Kraken Mare – HPE’s Exascale Monitoring Framework Prototype
TimeTuesday, June 23rd4:18pm - 4:20pm
DescriptionAn Exascale system will cost 100s of millions of Euros and consist of millions of components. It resembles a complex system which requires the use of advanced data analytic techniques for management and system optimization. These techniques require a much higher resolution and coverage of sensor data then current monitoring solutions can provide. This project poster describes the design and implementation of a monitoring framework, called Kraken Mare, that can collect all required data to enable the use of advanced data analytics (such as machine learning and artificial intelligence) for system and data center optimization.

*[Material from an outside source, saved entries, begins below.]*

Lemma act_exit (d2 d' : daemon) consumed v :
  takeRestartPending name d1 = (consumed, d2) → shuttingDown d = false →
  act_on_exit e id code consumed d2 = Some (v, d') →
  exit_effect false d' ∧ v = verdict_for action id code (e_delay e).
Proof.
  intros Ht Hsd. destruct (take_spec d2 consumed Ht) as (-> & Hrp & Hm & Hsv & _ & Hget & Hq).
  destruct (recorded d pid id HI Hpid) as (s & c & Hs & _ & _ & Hc & _).
  pose proof (mark_exited_get (e_now e) pid id d s c id Hs Hc) as (Hid & _). rewrite decide_True in Hid by done.
  fold d1 in Hid. assert (Hsvc : svc = s) by (apply (get_lookup _ _ _ Hs)).
  intros Ha. pose proof (act_on_exit_quiet _ _ _ _ _ _ _ Ha) as Hq2. revert Ha. unfold act_on_exit.
  rewrite Hget, Hid. cbv zeta. change (exit_action (ended s) code) with (exit_action s code).
  change (stops_dependents (ended s) code) with (stops_dependents s code). change (Service.Name (ended s)) with (Service.Name s).
  assert (Hact : exit_action s code = action) by (unfold action; by rewrite Hsvc). rewrite Hact.
  assert (Hname : Service.Name s = name) by (unfold name; by rewrite Hsvc). rewrite Hname.
  set (o := if stops_dependents s code then _ else Some d2).
  assert (Ho : ∀ d3, o = Some d3 → m d3 = m d ∧ restartPending d3 = restartPending d ∖ {[name]} ∧
    ∀ i, is_stopped d3 i = true ↔ is_stopped d1 i = true ∨
      (stops_dependents svc code = true ∧ is_running d1 i = true ∧ name ∈ Service.Requires (get d1 i) ∧
       ∃ n, services d !! n = Some i)).
  { subst o. rewrite Hsvc. destruct (stops_dependents s code) eqn:Esd; intros d3.
    - destruct (iteration e (services d2)) as [l|] eqn:El; [|done]. intros [= <-].
      destruct (stop_dependents_keep (e_now e) name l d2) as [-> ->]. split_and!; [done..|]. intros i.
      rewrite stop_dependents_get, orb_true_iff, !andb_true_iff, bool_decide_eq_true.
      rewrite (existsb_iteration e (services d2) l i El), Hsv, Hget. unfold is_stopped, is_running. rewrite Hget. clear. tauto.
    - intros [= <-]. split_and!; [done..|]. intros i. unfold is_stopped. rewrite Hget. clear. intuition discriminate. }
  destruct o as [d3|]; [|done]. destruct (Ho d3 eq_refl) as (Hm3 & Hrp3 & Hst3). cbn [mbind option_bind].
  remember action as a eqn:Ea. intros Hd'.
  assert (m d' = (if negb false && bool_decide (a = Service.ActionRestart) then Metrics.ServiceRestarted (m d) name
             else if bool_decide (name ∈ restartPending d) then m d else Metrics.ServiceExited (m d) name code) ∧
          restartPending d' = restartPending d3 ∧ (∀ i, get d' i = get d3 i) ∧ v = verdict_for a id code (e_delay e))
    as (Hm' & Hr' & Hg & ->).
  { clear - Hd' Hm3. destruct a; [rewrite !bool_decide_true in * by done|rewrite !(bool_decide_false (_ = Service.ActionRestart)) in * by done..];
      cbn [negb andb] in *; rewrite ?andb_true_r, ?andb_false_r in Hd';
      injection Hd' as <- <-; destruct (bool_decide (name ∈ restartPending d)); cbn; rewrite ?Hm3; done. }
  split; [|done]. apply effect_intro; [by eapply quiet_trans|by rewrite <- Ea|congruence|].
  intros i. unfold is_stopped at 1. rewrite Hg. fold (is_stopped d3 i). rewrite Hst3. clear. tauto.
Qed.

Kraken Mare is being designed from the ground up to not only collect unprecedented volumes of data at scale but also to provide functionality that directly supports data usage by including data quality and correctness indicators embedded in the sensor meta data. The design fills the gap between a pure IoT model and a classical message bus. Based on Exascale system sizes, we have developed a component and sensor estimation leading to a design target of over 10 Million data messages per second.
Kraken Mare is designed to be a vertical and horizontally scalable framework that can be used for any type of sensor data collection at scale. Kraken Mare is composed of open source big data technologies implemented as micro-services. The uniqueness comes from the communication functionality, the data descriptions designed into the framework, and the framework manager.